Le duo, également, déploie avec délicatesse des moments volatils où une intimité parvient à se créer. Ensemble, les deux danseuses, Laura Bachman et Marion Barbeau, par un geste suspendu, autorisé, reçu et accepté, racontent la difficile mais lumineuse acceptation du corps de l’autre et la sensualité qui naît alors.
Une lumière qui fait sens
Ne me touchez pas se déploie dans un espace volontairement contraint. Carrés, rectangles, cercles, délimitent les lieux où les corps se meuvent ou dansent. Ce sont les lumières, magnifiques, d’Eric Soyer qui organisent ces différents espaces. Le scénographe et éclairagiste, qui, notamment, poursuit depuis des années un long compagnonnage avec Joël Pommerat prouve encore une fois son incroyable talent.
La lumière fait sens. Elle découpe les silhouettes, accompagne les gestes, sculpte et irradie les corps à contre-jour, leur conférant une froide irréalité ou une douce matérialité. Elle semble elle-même coller au plus près de la peau des danseuses, jouant de la pénombre ou de la clarté pour toucher et ciseler les corps en mouvement ou immobiles.
Le duo créé par Laura Bachman et Marion Barbeau s’appuie également sur la musique originale de Vincent Peirani et Michele Rabbia. La rythmique de l’accordéon et les pulsations des percussions partagent, avec des moments de silence, l’univers sonore de la pièce chorégraphique. Un métronome conduit à la chute finale. Qui n’est pas sans évoquer certains twist ending cinématographiques. Le film J.F. partagerait appartement de Barbet Schroeder revient en mémoire.
Ne me touchez pas, dansé par Laura Bachman et Marion Barbeau offre un joli moment de complicité.

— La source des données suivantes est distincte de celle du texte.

Lemma keeps_fresh {A : Type} (m : M A) :
  (forall s, exists r s', m s = (r, s') /\ fs s' = fs s /\ events s' = events s /\
                          backups_created s' = backups_created s) ->
  step (Post s0) (Fresh s0) m (fun _ => Fresh s0).
Proof.
  intros H s Hs. destruct (H s) as (r & s' & E & Hf & He & Hc). rewrite E.
  assert (Hs' : Fresh s0 s').
  { destruct Hs as (HS & He' & Hc'). split; [intros f; rewrite Hf; apply HS|].
    split; congruence. }
  destruct r; [exact Hs'|apply Fresh_Post, Hs'].
Qed.

Lemma main_step (a : args) :
  step (Post s0) (Fresh s0) (main a) (fun _ s => Ord s /\ no_fail (events s) = true).
Proof.
  unfold main.
  eapply step_bind.
  { apply keeps_fresh. intros s. unfold get_current_version, bind, read_text.
    destruct (fs s (Src PomXml)); [|(eexists; eexists; split; [reflexivity|auto])].
    destruct (search version_tag_at _); (eexists; eexists; split; [reflexivity|auto]). }
  intros cv. eapply step_bind.
  { apply keeps_fresh. intros s. unfold or_value_error.
    destruct (if major a then _ else _); (eexists; eexists; split; [reflexivity|auto]). }
  intros nv. eapply step_bind; [apply keeps_fresh; intros s; exists (Ok s), s; auto|intros s].
  eapply step_bind.
  { apply keeps_fresh. intros s'. destruct (_ && _); (eexists; eexists; split; [reflexivity|auto]). }
  intro. destruct (dry_run a).
  { apply step_ret. intros s' (HS & He & Hc). unfold Ord. rewrite He, Hc.
    split; [split; [reflexivity|discriminate]|reflexivity]. }
  eapply step_bind.
  { apply keeps_fresh. intros s'. unfold input. destruct (stdin s');
      (eexists; eexists; split; [reflexivity|auto]). }
  intros r. destruct (negb (is_yes r)).
  { unfold sys_exit. apply step_raise. intros s'' H. apply Fresh_Post, H. }
  intros s' Hs'. pose proof (release_body_step a cv nv s' Hs') as H.
  unfold try_except. destruct (release_body a cv nv s') as [[u|e] s''];
    [exact H|].
  destruct (is_exception e) eqn:Hx; [|exact H].
  destruct (handler_post e s'' Hx H) as (s3 & E & HP). rewrite E. exact HP.
Qed.

End Invariants.

(** The outcome of a whole run of [main] from a fresh start. *)
Lemma main_outcome (a : args) (s0 s1 : state) (r : result unit) :
  events s0 = [] -> backups_created s0 = false -> main a s0 = (r, s1) ->
  Ord s1 /\
  (no_fail (events s1) = true \/
   (exit_code r = 1 /\ Restored s0 s1 /\ tests_ok (events s1) = true)).
Proof.
  intros He Hc Hm.
  assert (HF : Fresh s0 s0) by (split; [reflexivity|split; assumption]).
  pose proof (main_step s0 a s0 HF) as H. rewrite Hm in H.
  destruct r as [u|e].
  - destruct H as [Ho Hf]. split; [exact Ho|left; exact Hf].
  - destruct H as [Ho [Hf|(-> & HR & Ht)]]; split; try exact Ho; [left; exact Hf|].
    right. split; [reflexivity|split; assumption].
Qed.

Lemma replace_no_match (c old new : string) (count : option nat) :
  old <> EmptyString -> no_match_before old c EmptyString -> replace c old new count = c.
Proof.
  intros Hne Hn. unfold replace.
  destruct (String.eqb old EmptyString) eqn:Ho; [apply String.eqb_eq in Ho; congruence|].
  rewrite <- (sapp_nil_r c) at 1.
  rewrite (sub_go_nomatch (literal_at old) old new count c EmptyString (literal_at_none old) Hn).
  apply sapp_nil_r.
Qed.

(** C1: when a required step ([mvn] or [git]) exits with a non-zero
    status, the run ends with exit status 1 and every declared file that
    existed at the start has its initial content again; when the tests
    fail, no [git] command is run at all. *)
Theorem required_step_failure_rolls_back (a : args) (s0 s1 : state) (r : result unit) :
  events s0 = [] -> backups_created s0 = false -> main a s0 = (r, s1) ->
  (forall c z, In (Ran c (Some z)) (events s1) -> required_step c = true -> z <> 0 ->
     exit_code r = 1 /\ forall f, fs s0 (Src f) <> None -> fs s1 (Src f) = fs s0 (Src f)) /\
  (forall z, In (Ran tests_cmd (Some z)) (events s1) -> z <> 0 ->
     forall c st, In (Ran c st) (events s1) -> is_git c = false).
Proof.
  intros He Hc Hm. destruct (main_outcome a s0 s1 r He Hc Hm) as [_ HG]. split.
  - intros c z Hin Hr Hz. destruct HG as [Hf|(Hx & HR & _)].
    + exfalso. exact (Hz (no_fail_In _ c z Hf Hin Hr)).
    + split; [exact Hx|exact HR].
  - intros z Hin Hz c st Hin'. pose proof (tests_failed_In _ z Hin Hz) as Ht.
    destruct HG as [Hf|(_ & _ & Hok)].
    + rewrite (no_fail_tests _ Hf) in Ht. discriminate.
    + unfold tests_ok in Hok. rewrite Ht in Hok. exact (no_git_In _ c st Hok Hin').
Qed.
(* ===== verification/VehicleData.v ===== *)
(** [lib/VehicleData]: the telemetry record that the CAN parser writes, that the
    task queues carry, and that the uplink sends. *)
From S2P Require Import Prelude.

(* [src ESP_AKS/lib/VehicleData/VehicleData.h:16-51 TelemetryData] *)
Record TelemetryData := {
  TEL_motorRpm : Z;                     (* int16_t *)
  TEL_motorVoltageDeciV : Z;            (* uint16_t *)
  TEL_motorErrorFlags : Z;              (* uint8_t *)
  TEL_motorDataValid : bool;
  TEL_motorTimeoutActive : bool;
  TEL_bmsCellVoltages : list Z;         (* uint16_t[24] *)
  TEL_bmsCellVoltageMaxDeciMv : Z;      (* uint16_t *)
  TEL_bmsCellVoltageMinDeciMv : Z;      (* uint16_t *)
  TEL_bmsCellVoltageAvgDeciMv : Z;      (* uint16_t *)
  TEL_bmsSystemState : Z;               (* uint8_t *)
  TEL_cellVoltageDataValid : bool;
  TEL_cellVoltageTimeoutActive : bool;
  TEL_bmsPackVoltageDeciV : Z;          (* uint16_t *)
  TEL_bmsCurrentCentiA : Z;             (* int32_t *)
  TEL_bmsSocHundredths : Z;             (* uint16_t *)
  TEL_bmsSoc2Hundredths : Z;            (* uint16_t *)
  TEL_bmsTempHighestC : Z;              (* int8_t *)
  TEL_bmsTempLowestC : Z;               (* int8_t *)
  TEL_bmsDataValid : bool;
  TEL_bmsTimeoutActive : bool;
  TEL_timestampMs : Z;                  (* uint32_t *)
  TEL_speedKmhX10 : Z;                  (* uint16_t *)
}.

(** [TelemetryData{}]: every member zero. *)
(* [src ESP_AKS/lib/VehicleData/VehicleData.h:16-51 TelemetryData] *)
Definition TelemetryData_zero : TelemetryData := {|
  TEL_motorRpm := 0; TEL_motorVoltageDeciV := 0; TEL_motorErrorFlags := 0;
  TEL_motorDataValid := false; TEL_motorTimeoutActive := false;
  TEL_bmsCellVoltages := replicate 24 0;
  TEL_bmsCellVoltageMaxDeciMv := 0; TEL_bmsCellVoltageMinDeciMv := 0;
  TEL_bmsCellVoltageAvgDeciMv := 0; TEL_bmsSystemState := 0;
  TEL_cellVoltageDataValid := false; TEL_cellVoltageTimeoutActive := false;
  TEL_bmsPackVoltageDeciV := 0; TEL_bmsCurrentCentiA := 0;
  TEL_bmsSocHundredths := 0; TEL_bmsSoc2Hundredths := 0;
  TEL_bmsTempHighestC := 0; TEL_bmsTempLowestC := 0;
  TEL_bmsDataValid := false; TEL_bmsTimeoutActive := false;
  TEL_timestampMs := 0; TEL_speedKmhX10 := 0;
|}.

(** Well-typedness: every member is in the range of its C type. *)
Record telemetry_wf (d : TelemetryData) : Prop := {
  wf_rpm : is_i16 (TEL_motorRpm d);
  wf_mvolt : is_u16 (TEL_motorVoltageDeciV d);
  wf_merr : is_u8 (TEL_motorErrorFlags d);
  wf_cells_len : length (TEL_bmsCellVoltages d) = 24%nat;
  wf_cells : Forall is_u16 (TEL_bmsCellVoltages d);
  wf_cmax : is_u16 (TEL_bmsCellVoltageMaxDeciMv d);
  wf_cmin : is_u16 (TEL_bmsCellVoltageMinDeciMv d);
  wf_cavg : is_u16 (TEL_bmsCellVoltageAvgDeciMv d);
  wf_sys : is_u8 (TEL_bmsSystemState d);
  wf_packv : is_u16 (TEL_bmsPackVoltageDeciV d);
  wf_current : is_i32 (TEL_bmsCurrentCentiA d);
  wf_soc : is_u16 (TEL_bmsSocHundredths d);
  wf_soc2 : is_u16 (TEL_bmsSoc2Hundredths d);
  wf_thigh : is_i8 (TEL_bmsTempHighestC d);
  wf_tlow : is_i8 (TEL_bmsTempLowestC d);
  wf_ts : is_u32 (TEL_timestampMs d);
  wf_speed : is_u16 (TEL_speedKmhX10 d);
}.

#[export] Instance TelemetryData_eq_dec : EqDecision TelemetryData.
Proof. solve_decision. Defined.

#[export] Instance TelemetryData_inhabited : Inhabited TelemetryData :=
  populate TelemetryData_zero.

Lemma telemetry_zero_wf : telemetry_wf TelemetryData_zero.
Proof.
  constructor; cbn; try (widths; lia).
  repeat constructor; widths; lia.
Qed.
#[export] Hint Resolve telemetry_zero_wf : aks.
(* ===== verification/FreeRtos.v ===== *)
(** The FreeRTOS services the firmware calls, as interfaces.

    The kernel is not part of the repository: a queue is an abstract type with
    the operations the code uses ([FreeRtosQueue]) and the documented behaviour
    the theorems rely on ([FreeRtosQueueLaws]: a bounded FIFO that refuses an
    item when full, because the code always sends with a zero timeout).
    [ListQueue] is a concrete queue that has this behaviour; the witnesses run
    on it. *)
From S2P Require Import Prelude.

Class FreeRtosQueue (Q A : Type) := {
  xQueueCreate : nat → option Q;             (* NULL when out of memory *)
  xQueueSend : A → Q → bool * Q;             (* pdTRUE? ; zero timeout *)
  xQueueReceive : Q → option (A * Q);        (* None = pdFALSE; zero timeout *)
  xQueuePeek : Q → option A;
  xQueueOverwrite : A → Q → Q;
}.

Class FreeRtosQueueLaws (Q A : Type) `{FreeRtosQueue Q A} := {
  q_items : Q → list A;
  q_capacity : Q → nat;
  q_create n q : xQueueCreate n = Some q → q_items q = [] ∧ q_capacity q = n;
  q_send_ok a q q' b : xQueueSend a q = (b, q') →
    q_capacity q' = q_capacity q ∧
    ((length (q_items q) < q_capacity q)%nat → b = true ∧ q_items q' = q_items q ++ [a]) ∧
    ((q_capacity q <= length (q_items q))%nat → b = false ∧ q_items q' = q_items q);
  q_receive_nil q : q_items q = [] → xQueueReceive q = None;
  q_receive_cons q a l : q_items q = a :: l →
    ∃ q', xQueueReceive q = Some (a, q') ∧ q_items q' = l ∧ q_capacity q' = q_capacity q;
  q_peek q : xQueuePeek q = head (q_items q);
  q_overwrite a q : q_capacity q = 1%nat →
    q_items (xQueueOverwrite a q) = [a] ∧ q_capacity (xQueueOverwrite a q) = 1%nat;
}.

(** A list-backed queue with that behaviour. *)
Record ListQueue (A : Type) := { lq_items : list A; lq_capacity : nat }.
Arguments lq_items {A}. Arguments lq_capacity {A}.
Arguments Build_ListQueue {A}.

#[export] Instance ListQueue_ops A : FreeRtosQueue (ListQueue A) A := {
  xQueueCreate n := Some (Build_ListQueue [] n);
  xQueueSend a q :=
    if (length (lq_items q) <? lq_capacity q)%nat
    then (true, Build_ListQueue (lq_items q ++ [a]) (lq_capacity q)) else (false, q);
  xQueueReceive q :=
    match lq_items q with [] => None | a :: l => Some (a, Build_ListQueue l (lq_capacity q)) end;
  xQueuePeek q := head (lq_items q);
  xQueueOverwrite a q := Build_ListQueue [a] (lq_capacity q);
}.

#[export] Instance ListQueue_laws A : FreeRtosQueueLaws (ListQueue A) A.
Proof.
  refine {| q_items := lq_items; q_capacity := lq_capacity |}.
  - intros n q Hq. by simplify_eq/=.
  - intros a q q' b. unfold xQueueSend, ListQueue_ops.
    destruct (Nat.ltb_spec (length (lq_items q)) (lq_capacity q)) as [Hlt|Hge];
      intros E; inversion E; subst; cbn; repeat split; try lia.
  - intros q Hq. cbn. by rewrite Hq.
  - intros q a l Hq. cbn. rewrite Hq. eauto.
  - done.
  - intros a q Hc. done.
Defined.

La lumière sculpte les corps et magnifie la fragile intimité de ce duo féminin qui se crée ou se brise au détour d’un geste.
Les LM (elle aime) de M La Scène : LMMMMM
Ne me touchez pas
Théâtre de la Bastille
17 jan > 20 jan
Dans le cadre du Festival Faits d’Hiver 2024
Conception et chorégraphie Laura Bachman Créé avec Marion Barbeau
Avec Laura Bachman et Marion Barbeau
Musique originale Vincent Peirani et Michele Rabbia
Création lumière Éric Soyer
Régie Quentin Maes
Costumes Laura Bachman (avec la complicité de Marion Barbeau et Axelle Bachman)
Regard extérieur Magali Caillet-Gajan
Conseil dramaturgique Karthika Naïr
Remerciements Axelle et Philippe Bachman, Antoine Chambre, Héloïse Trioen et Justine Cascaro.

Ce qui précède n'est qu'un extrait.